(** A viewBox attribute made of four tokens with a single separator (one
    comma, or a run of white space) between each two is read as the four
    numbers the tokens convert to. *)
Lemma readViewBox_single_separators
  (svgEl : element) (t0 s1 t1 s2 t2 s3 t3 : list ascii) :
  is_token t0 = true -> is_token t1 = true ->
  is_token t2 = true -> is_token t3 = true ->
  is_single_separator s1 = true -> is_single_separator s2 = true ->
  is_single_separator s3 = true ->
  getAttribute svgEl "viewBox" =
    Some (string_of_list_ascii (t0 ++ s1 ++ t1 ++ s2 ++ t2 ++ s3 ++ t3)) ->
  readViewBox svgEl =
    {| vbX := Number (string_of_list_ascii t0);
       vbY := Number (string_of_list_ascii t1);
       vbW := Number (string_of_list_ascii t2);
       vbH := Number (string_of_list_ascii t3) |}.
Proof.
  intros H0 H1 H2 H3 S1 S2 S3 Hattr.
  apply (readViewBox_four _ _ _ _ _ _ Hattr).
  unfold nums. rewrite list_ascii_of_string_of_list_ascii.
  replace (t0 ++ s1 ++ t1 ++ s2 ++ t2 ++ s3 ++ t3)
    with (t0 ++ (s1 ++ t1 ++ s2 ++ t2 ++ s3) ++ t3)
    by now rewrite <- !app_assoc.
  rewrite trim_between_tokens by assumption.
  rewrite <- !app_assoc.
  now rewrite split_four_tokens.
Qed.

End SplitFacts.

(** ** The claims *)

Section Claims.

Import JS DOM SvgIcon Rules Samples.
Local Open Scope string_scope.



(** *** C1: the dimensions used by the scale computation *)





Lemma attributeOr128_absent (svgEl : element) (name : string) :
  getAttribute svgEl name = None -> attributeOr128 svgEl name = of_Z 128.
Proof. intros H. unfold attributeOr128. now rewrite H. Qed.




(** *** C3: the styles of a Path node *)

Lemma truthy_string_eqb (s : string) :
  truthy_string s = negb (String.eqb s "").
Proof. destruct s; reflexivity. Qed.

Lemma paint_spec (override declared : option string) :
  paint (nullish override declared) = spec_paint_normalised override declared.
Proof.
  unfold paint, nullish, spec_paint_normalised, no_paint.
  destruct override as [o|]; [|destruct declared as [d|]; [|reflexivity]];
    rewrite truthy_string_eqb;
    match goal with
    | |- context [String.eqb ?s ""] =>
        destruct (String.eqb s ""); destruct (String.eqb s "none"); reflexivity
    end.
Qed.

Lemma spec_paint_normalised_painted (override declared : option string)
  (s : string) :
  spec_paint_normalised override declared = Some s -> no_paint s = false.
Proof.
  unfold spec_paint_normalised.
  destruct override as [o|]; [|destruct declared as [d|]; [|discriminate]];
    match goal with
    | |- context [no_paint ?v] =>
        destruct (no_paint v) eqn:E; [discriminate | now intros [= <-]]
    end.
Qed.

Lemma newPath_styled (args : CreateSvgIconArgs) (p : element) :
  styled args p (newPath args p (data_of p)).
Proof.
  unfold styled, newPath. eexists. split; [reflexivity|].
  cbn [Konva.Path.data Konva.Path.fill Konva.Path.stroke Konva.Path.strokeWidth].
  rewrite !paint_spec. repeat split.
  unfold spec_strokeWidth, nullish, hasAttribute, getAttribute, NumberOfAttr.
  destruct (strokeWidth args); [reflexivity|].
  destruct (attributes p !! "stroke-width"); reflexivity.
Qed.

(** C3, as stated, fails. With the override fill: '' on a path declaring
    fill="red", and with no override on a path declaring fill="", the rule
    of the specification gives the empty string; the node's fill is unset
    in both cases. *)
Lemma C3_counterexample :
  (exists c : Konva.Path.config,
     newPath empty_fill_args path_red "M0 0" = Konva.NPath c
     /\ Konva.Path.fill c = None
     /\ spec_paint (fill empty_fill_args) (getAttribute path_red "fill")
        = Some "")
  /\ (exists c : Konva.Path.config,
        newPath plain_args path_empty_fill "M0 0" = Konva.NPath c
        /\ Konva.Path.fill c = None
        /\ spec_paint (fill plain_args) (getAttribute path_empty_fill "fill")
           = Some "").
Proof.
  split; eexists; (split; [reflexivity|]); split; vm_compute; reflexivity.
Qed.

******************************

> Instructions for the task
Restate word for word the lines above, beginning at the first one and ending at the line that carries "(svgEl : element) (t0".

> Exercise result
(** A viewBox attribute made of four tokens with a single separator (one
    comma, or a run of white space) between each two is read as the four
    numbers the tokens convert to. *)
Lemma readViewBox_single_separators
  (svgEl : element) (t0 s1 t1 s2 t2 s3 t3 : list ascii) :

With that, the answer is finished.